Als vertrauter Berater von Hideyoshi und klarer Denker der Sengoku-Zeit sah Kanbei nicht nur, was anderen entging – er verlangte das Gleiche auch von seinen Leuten. In dieser Episode stellt ein Satz, so scharf wie eine Klinge, Ehre, Loyalität… und die Fähigkeit, den richtigen Moment zu nutzen, auf die Probe.
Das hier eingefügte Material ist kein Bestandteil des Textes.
(* ===== verification/Counters.v ===== *)
(** * metrics/Counter, CounterProvider and CounterSampler

    claire/common/metrics/Counter.{h,cc}, CounterProvider.{h,cc} and
    CounterSampler.{h,cc}: a table with one row per counter and one column per
    thread, the counters that write to it, and the sampler that keeps the
    differences between successive snapshots. *)

From S2P Require Import Prelude Bytes Json.

(** ** The table *)

(* @src claire/common/metrics/CounterProvider.cc:124-132 CounterProvider::Impl *)
Record Impl := MkImpl {
  max_threads_ : Z;
  max_counters_ : Z;
  counters_ : gmap bytes Z;
  slots_ : gmap Z Z;
  data_ : list Z;
}.

(** new int[...] does not initialise: [garbage] is what the memory held. *)
(* @src claire/common/metrics/CounterProvider.cc:31-36 CounterProvider::Impl::Impl *)
Definition Impl_new (max_threads max_counters : Z) (garbage : list Z) : Impl :=
  MkImpl max_threads max_counters ∅ ∅ garbage.

(* @src claire/common/metrics/CounterProvider.cc:134-136 CounterProvider::CounterProvider *)
Definition CounterProvider_new (FLAGS_provider_max_threads FLAGS_provider_max_counters : Z)
  (garbage : list Z) : Impl :=
  Impl_new FLAGS_provider_max_threads FLAGS_provider_max_counters garbage.

Definition Zsize {K V} `{Countable K} (m : gmap K V) : Z := Z.of_nat (size m).

(* @src claire/common/metrics/CounterProvider.cc:38-59 CounterProvider::Impl::GetCounterId *)
Definition GetCounterId (name : bytes) (s : Impl) : Z * Impl :=
  match counters_ s !! name with
  | Some id => (id, s)
  | None =>
      if uint64 (max_counters_ s) <=? Zsize (counters_ s) then (0, s)
      else
        let id := int32 (Zsize (counters_ s) + 1) in
        (id, MkImpl (max_threads_ s) (max_counters_ s) (<[name := id]> (counters_ s)) (slots_ s) (data_ s))
  end.

(** The calling thread: its id and its thread-local slot. *)
(* @src claire/common/metrics/CounterProvider.cc:24-24 t_thread_slot *)
Record thread := MkThread { thread_tid : Z; t_thread_slot : Z }.

(* @src claire/common/metrics/CounterProvider.cc:61-90 CounterProvider::Impl::GetSlotId *)
Definition GetSlotId (t : thread) (s : Impl) : Z * thread * Impl :=
  if negb (t_thread_slot t =? 0) then (t_thread_slot t, t, s)
  else if uint64 (max_threads_ s) <=? Zsize (slots_ s) then (0, t, s)
  else
    match slots_ s !! thread_tid t with
    | Some _ => (0, t, s)
    | None =>
        let slots := <[thread_tid t := int32 (Zsize (slots_ s) + 1)]> (slots_ s) in
        let slot := int32 (Zsize slots) in
        (slot, MkThread (thread_tid t) slot,
         MkImpl (max_threads_ s) (max_counters_ s) (counters_ s) slots (data_ s))
    end.

(** An index into data_. *)
(* @src claire/common/metrics/CounterProvider.cc:92-95 CounterProvider::Impl::GetLocation *)
Definition Impl_GetLocation (counter_id slot_id : Z) (s : Impl) : Z :=
  int32 ((counter_id - 1) * max_threads_ s) + slot_id - 1.

(* @src claire/common/metrics/CounterProvider.cc:101-104 CounterProvider::Impl::GetCounterValue *)
Fixpoint sum_row (n : nat) (i value : Z) (data : list Z) : res Z :=
  match n with
  | O => Ok value
  | S n => x ← vget data i; sum_row n (i + 1) (int32 (value + x)) data
  end.

(* @src claire/common/metrics/CounterProvider.cc:97-106 CounterProvider::Impl::GetCounterValue *)
Definition Impl_GetCounterValue (counter_id : Z) (s : Impl) : res Z :=
  let row := int32 ((counter_id - 1) * max_threads_ s) in
  sum_row (Z.to_nat (max_threads_ s)) row 0 (data_ s).

(* @src claire/common/metrics/CounterProvider.cc:145-149 CounterProvider::GetLocation *)
Definition GetLocation (counter_id : Z) (t : thread) (s : Impl) : Z * thread * Impl :=
  let '(slot_id, t, s) := GetSlotId t s in
  (Impl_GetLocation counter_id slot_id s, t, s).

(* @src claire/common/metrics/CounterProvider.cc:151-160 CounterProvider::GetCounterValue *)
Definition GetCounterValue (name : bytes) (s : Impl) : res (Z * Impl) :=
  let '(counter_id, s) := GetCounterId name s in
  if counter_id =? 0 then Ok (0, s)
  else v ← Impl_GetCounterValue counter_id s; Ok (v, s).

(** The snapshot of a row that lies in the table. *)
Fixpoint snapshot_loop (l : list (bytes * Z)) (s : Impl) (snapshot : gmap bytes Z) : res (gmap bytes Z) :=
  match l with
  | [] => Ok snapshot
  | (name, id) :: l => v ← Impl_GetCounterValue id s; snapshot_loop l s (<[name := v]> snapshot)
  end.

(* @src claire/common/metrics/CounterProvider.cc:108-122 CounterProvider::Impl::GetSnapshot *)
Definition GetSnapshot (s : Impl) : res (gmap bytes Z) :=
  snapshot_loop (map_to_list (counters_ s)) s ∅.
Kuroda Kanbei: „Und was tat deine linke Hand in diesem Moment?“
Kuroda Kanbei war ein Militärstratege und diente Toyotomi Hideyoshi. Als die Nachricht kam: „Oda Nobunaga ist in Honnōji gefallen“, soll Kanbei dem ratlosen Hideyoshi gesagt haben: „Nun ist euer Glück gekommen. Nutzt es.“ Seitdem hielt Hideyoshi Kanbei für einen gefährlichen Geist – einen, dem man nie ganz trauen konnte.
Dass Kanbei ein solcher Mann war, zeigt die folgende Begebenheit.
Nach der Schlacht von Sekigahara kehrte sein Sohn Nagamasa zurück. Er hatte auf Seiten der östlichen Armee unter Tokugawa gekämpft – auf Befehl seines Vaters. Nagamasa glaubte, sein Vater würde sich über den Sieg freuen.
Doch als Nagamasa berichtete:
„Herr Ieyasu war sehr erfreut über unseren Einsatz. Er nahm meine Hand und...“,
fragte Kanbei:
„Die rechte Hand?“
Als Nagamasa dies bejahte, fragte Kanbei zornig:
„Und was tat deine linke Hand in diesem Moment?“
Er warf ihm vor, die freie Hand nicht genutzt zu haben, um Ieyasu zu töten.
Nagamasa war entsetzt. Aber genau das war Kuroda Kanbei.
Für Kanbei war Krieg keine Frage von Teilsiegen oder diplomatischem Ansehen. Für ihn war jede Handlung Strategie, jede Gelegenheit ein möglicher Wendepunkt. In einem Zeitalter, das vom Schwert beherrscht wurde, galt selbst eine untätige Hand als Fehler.